Ivan and Syrtte Thorpe became parents of premature triplet boys six years ago. The babies, born in the sixth month of gestation, all weighed one and a half pounds.
“They were so tiny that I could hold them each in the palm of my hand,” said Thorpe, 40, of Fort Lauderdale.
But one of the infants, who was born with blood on his brain, died the day after his birth. Another, whose internal organs never fully developed, lived one week.
The third boy survived and, now at age 6, is healthy and continues to grow, Thorpe said.
“Black fetal deaths are three times that of whites and 40 percent of infant deaths in Broward County are considered preventable,” said Saundra Despagne.
She is the infant mortality program manager for Healthy Mothers, Healthy Babies Coalition of Broward and she was speaking on March 14 at a Best for Broward Babies Town Hall meeting held at Joseph C. Carter Park Social Center in Fort Lauderdale.
Best for Broward Babies’ mission is to reduce racial disparities in both fetal and infant mortality rates in Broward County’s African-American and Caribbean- American communities through education, access to resources and support for women and men as they become parents.
Healthy Mothers, Healthy Babies Coalition of Broward is the managing agency for that group and is dedicated to reducing infant deaths by providing resources and education to pregnant women, parents and their families.
Infant mortality is defined as the death of a child less than one year of age. A fetal mortality or stillbirth is when there is no evidence of life, Despagne explained.
In 2009, the infant mortality rate among black babies in Broward County was two-to-one compared with that of white babies, Despagne said. The largest numbers of infant deaths occur in zip code 33311.
Cynthia Holmes, community outreach manager with Best for Broward Babies and and Jennifer Combs, Best for Broward Babies’ maternal health nurse educator, joined Despagne on a panel during the meeting.
About 35 people attended the session that was called to introduce residents to Community Voice, a grassroots initiative that trains people to share information with others on specific community-related topics.
Several factors contribute to the disparity between blacks and whites with regards to infant mortality rates, Despagne said.
“More than half of pregnancies are unplanned and this is a precursor to gaps in services, including prenatal care, lack of substance abuse referrals and inappropriate education,” she said.

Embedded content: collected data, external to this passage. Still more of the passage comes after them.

(** * Task status tools of the tentacle app: bounded wait, status query, formatting

    Shallow embedding of
      - src/apps/tentacle/src/infrastructure/inbox/tools/create_task.py
      - src/apps/tentacle/src/infrastructure/flux_runtime/tools/get_task_status.py

    Conventions.
      - Python ints are [Z]; Python floats are [pyfloat]: the rational value
        of a finite float, or an infinity, or NaN.  The progress fallback of
        the formatters is computed as the interpreter computes it, every
        operation rounding to the nearest binary64 value ([to_double]).  The
        monotonic clock of the poller is a rational and its arithmetic is
        exact.
      - Strings are ASCII byte strings; [lower] is ASCII lower-casing.
      - An attribute that the code reads through [getattr(o, name, default)]
        is an [attr]: it may be absent from the object.
      - A call that may raise returns a [pyresult].
      - A dict that the code builds is an association list in insertion
        order; the [arguments] dict that the tools receive is a [gmap]. *)

From Stdlib Require Import ZArith QArith Qminmax Qabs Lqa String Ascii List Bool Lia.
From stdpp Require Import base option gmap strings list.
Import ListNotations.

#[local] Set Warnings "-register-all".

Local Open Scope string_scope.
Local Open Scope Z_scope.

(** ** Python values *)

Inductive pyfloat : Type :=
| FFinite (q : Q)
| FInf (negative : bool)
| FNaN.

Inductive pyval : Type :=
| PyNone
| PyBool (b : bool)
| PyInt (z : Z)
| PyFloat (f : pyfloat)
| PyStr (s : string)
| PyList (l : list pyval)
| PyDict (d : list (string * pyval)).

(** Exceptions (all of them derive from Python's [Exception]). *)
Inductive exn : Type :=
| AttributeError (name : string)
| KeyError (key : string)
| TypeError
| ValueError
| OverflowError
| RuntimeError (msg : string).

Inductive pyresult (A : Type) : Type :=
| Ok (a : A)
| Raise (e : exn).
Arguments Ok {A} a.
Arguments Raise {A} e.

Definition bind {A B} (r : pyresult A) (k : A -> pyresult B) : pyresult B :=
  match r with
  | Ok a => k a
  | Raise e => Raise e
  end.

Notation "'let*' x ':=' r 'in' k" := (bind r (fun x => k))
  (at level 10, x pattern, r at level 100, k at level 200).

Inductive attr (A : Type) : Type :=
| Absent
| Present (a : A).
Arguments Absent {A}.
Arguments Present {A} a.

(** [getattr(o, name, default)] *)
Definition getattr {A} (a : attr A) (default : A) : A :=
  match a with
  | Present v => v
  | Absent => default
  end.

(** [o.name] *)
Definition getattr_strict {A} (name : string) (a : attr A) : pyresult A :=
  match a with
  | Present v => Ok v
  | Absent => Raise (AttributeError name)
  end.

(** Truth value of an object, as [if x:], [not x], [x or y] and [bool(x)] use it. *)
Definition py_truthy (v : pyval) : bool :=
  match v with
  | PyNone => false
  | PyBool b => b
  | PyInt z => negb (z =? 0)
  | PyFloat (FFinite q) => negb (Qeq_bool q 0)
  | PyFloat _ => true
  | PyStr s => negb (String.eqb s "")
  | PyList l => match l with [] => false | _ => true end
  | PyDict d => match d with [] => false | _ => true end
  end.

Definition str_truthy (s : option string) : bool :=
  match s with
  | Some s => negb (String.eqb s "")
  | None => false
  end.

(** *** Dicts built by the code *)

Abbreviation pydict := (list (string * pyval)).

Fixpoint dict_get (k : string) (d : pydict) : option pyval :=
  match d with
  | [] => None
  | (k', v) :: d' => if String.eqb k k' then Some v else dict_get k d'
  end.

(** [d[k] = v] *)
Fixpoint dict_set (k : string) (v : pyval) (d : pydict) : pydict :=
  match d with
  | [] => [(k, v)]
  | (k', v') :: d' =>
      if String.eqb k k' then (k, v) :: d' else (k', v') :: dict_set k v d'
  end.

(** [d.update(e)] and [{**d, **e}] *)
Definition dict_update (d e : pydict) : pydict :=
  fold_left (fun acc kv => dict_set (fst kv) (snd kv) acc) e d.

Definition dict_has (k : string) (d : pydict) : bool :=
  match dict_get k d with
  | Some _ => true
  | None => false
  end.

(** *** Strings *)

Definition lower_ascii (c : ascii) : ascii :=
  let n := nat_of_ascii c in
  if ((65 <=? n) && (n <=? 90))%nat then ascii_of_nat (n + 32) else c.

Fixpoint lower (s : string) : string :=
  match s with
  | EmptyString => EmptyString
  | String c s' => String (lower_ascii c) (lower s')
  end.

Definition str_in (s : string) (l : list string) : bool :=
  existsb (String.eqb s) l.

(** An f-string: literal text and formatted values, in order. *)
Inductive fpart : Type :=
| Lit (s : string)
| Fmt (v : pyval)
| FmtExn (e : exn).

Abbreviation fstring := (list fpart).

(** ** StatusResolver: [_status_value] (both modules define it alike) *)

(** A status or checkpoint type as the backends hand it over: [None], a
    plain string, or an enum member whose [value] is a string or [None]. *)
Inductive scalar : Type :=
| ScNone
| ScStr (s : string)
| ScEnum (value : option string).

(** [getattr(x, "value", x)]; the result [None] is Python's [None]. *)
Definition value_or_self (x : scalar) : option string :=
  match x with
  | ScNone => None
  | ScStr s => Some s
  | ScEnum v => v
  end.

Definition _status_value (status : scalar) : string :=
  match value_or_self status with
  | Some raw => lower raw
  | None => "unknown"
  end.

(** ** Snapshots *)

Record datetime : Type := { isoformat : string }.

Definition iso_or_none (d : option datetime) : pyval :=
  match d with
  | Some d => PyStr (isoformat d)
  | None => PyNone
  end.

Definition opt_str (s : option string) : pyval :=
  match s with
  | Some s => PyStr s
  | None => PyNone
  end.

Module Step.
Record t : Type := { status : attr scalar }.
End Step.

Module Task.
Record t : Type := {
  id : string;
  user_id : string;
  goal : string;
  status : attr scalar;
  steps : attr (option (list Step.t));
  created_at : option datetime;
  updated_at : option datetime;
  (** the method, when the snapshot has it, and what [float(...)] of its
      result is *)
  get_progress_percentage : attr (pyresult pyfloat)
}.
End Task.

(** A pending checkpoint.  The attributes that the formatters read with a
    default, or that the two paths read differently, are [attr]s; the
    record describes the checkpoints that have the other six. *)
Module Checkpoint.
Record t : Type := {
  plan_id : attr (option string);
  task_id : attr (option string);
  step_id : option string;
  checkpoint_name : string;
  description : string;
  checkpoint_type : attr scalar;
  preview_data : pyval;
  questions : attr pyval;
  alternatives : attr pyval;
  created_at : option datetime;
  expires_at : option datetime
}.
End Checkpoint.

Definition step_status_value (s : Step.t) : string :=
  _status_value (getattr (Step.status s) ScNone).

Definition task_status_value (t : Task.t) : string :=
  _status_value (getattr (Task.status t) ScNone).

(** ** The built-in [int(x)] *)

(** The white space that [int] strips from an ASCII string: tab, line
    feed, vertical tab, form feed, carriage return and space. *)
Definition is_space (c : ascii) : bool :=
  let n := nat_of_ascii c in
  (((9 <=? n) && (n <=? 13)) || (n =? 32))%nat.

Fixpoint lstrip (s : string) : string :=
  match s with
  | String c s' => if is_space c then lstrip s' else s
  | EmptyString => EmptyString
  end.

Fixpoint rstrip (s : string) : string :=
  match s with
  | String c s' =>
      let r := rstrip s' in
      if is_space c && String.eqb r "" then EmptyString else String c r
  | EmptyString => EmptyString
  end.

Definition digit_val (c : ascii) : option Z :=
  let n := nat_of_ascii c in
  if ((48 <=? n) && (n <=? 57))%nat then Some (Z.of_nat (n - 48)) else None.

(** Decimal digits, single underscores allowed between two digits; gives
    the value and the number of digits read. *)
Fixpoint parse_digits (s : string) (acc : Z) (ndigits : nat) (after_digit : bool)
  : option (Z * nat) :=
  match s with
  | EmptyString => if after_digit then Some (acc, ndigits) else None
  | String c s' =>
      match digit_val c with
      | Some d => parse_digits s' (10 * acc + d) (S ndigits) true
      | None =>
          if Ascii.eqb c "_" && after_digit
          then parse_digits s' acc ndigits false
          else None
      end
  end.

(** The interpreter refuses decimal strings of more digits than this with
    [ValueError] ([sys.get_int_max_str_digits()]). *)
Definition int_max_str_digits : nat := 4300.

Definition int_of_str (s : string) : pyresult Z :=
  let s := rstrip (lstrip s) in
  let '(negative, body) :=
    match s with
    | String "+" r => (false, r)
    | String "-" r => (true, r)
    | _ => (false, s)
    end in
  match parse_digits body 0 0 false with
  | Some (n, k) =>
      if (int_max_str_digits <? k)%nat then Raise ValueError
      else Ok (if negative then - n else n)
  | None => Raise ValueError
  end.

A mother puts herself and her unborn child at risk by using drugs and alcohol, Despagne said. “The baby is then likely to be premature. The earlier the baby comes, the harder it is for him or her to live,” she said.
Sudden Infant Death Syndrome, or SIDS, also adds to the number of infant deaths. Soft sleeping surfaces such as pillows create a dangerous environment, she said.
“Toys and bottles in the bed, bumper pads and quilts are things that should never be in bed with the baby. And neither should the mother,” Despagne said. Sleep sharing, she said is a danger. “The baby will suffocate if you roll over on him or her.”
Smoking around the child also increases the risk of SIDS, Despagne said. “Even if the toxins are in your clothing, that’s a problem.”
Thorpe, though, said that during his wife’s prenatal care she was told “everything was okay. Then, later, doctors said she could no longer carry them. We don’t know what changed.”
He described the town hall presentation as “really informative.”
“I picked up a lot of information and will definitely use it to inform others about the crisis,” he said.
Combs said last year about 300 babies died in Broward County. “These are our babies — black, white, Hispanic — and we have to do something about it,” she said.
The community has to be educated, Holmes added. “They need to know about the issues that cause our babies to die.”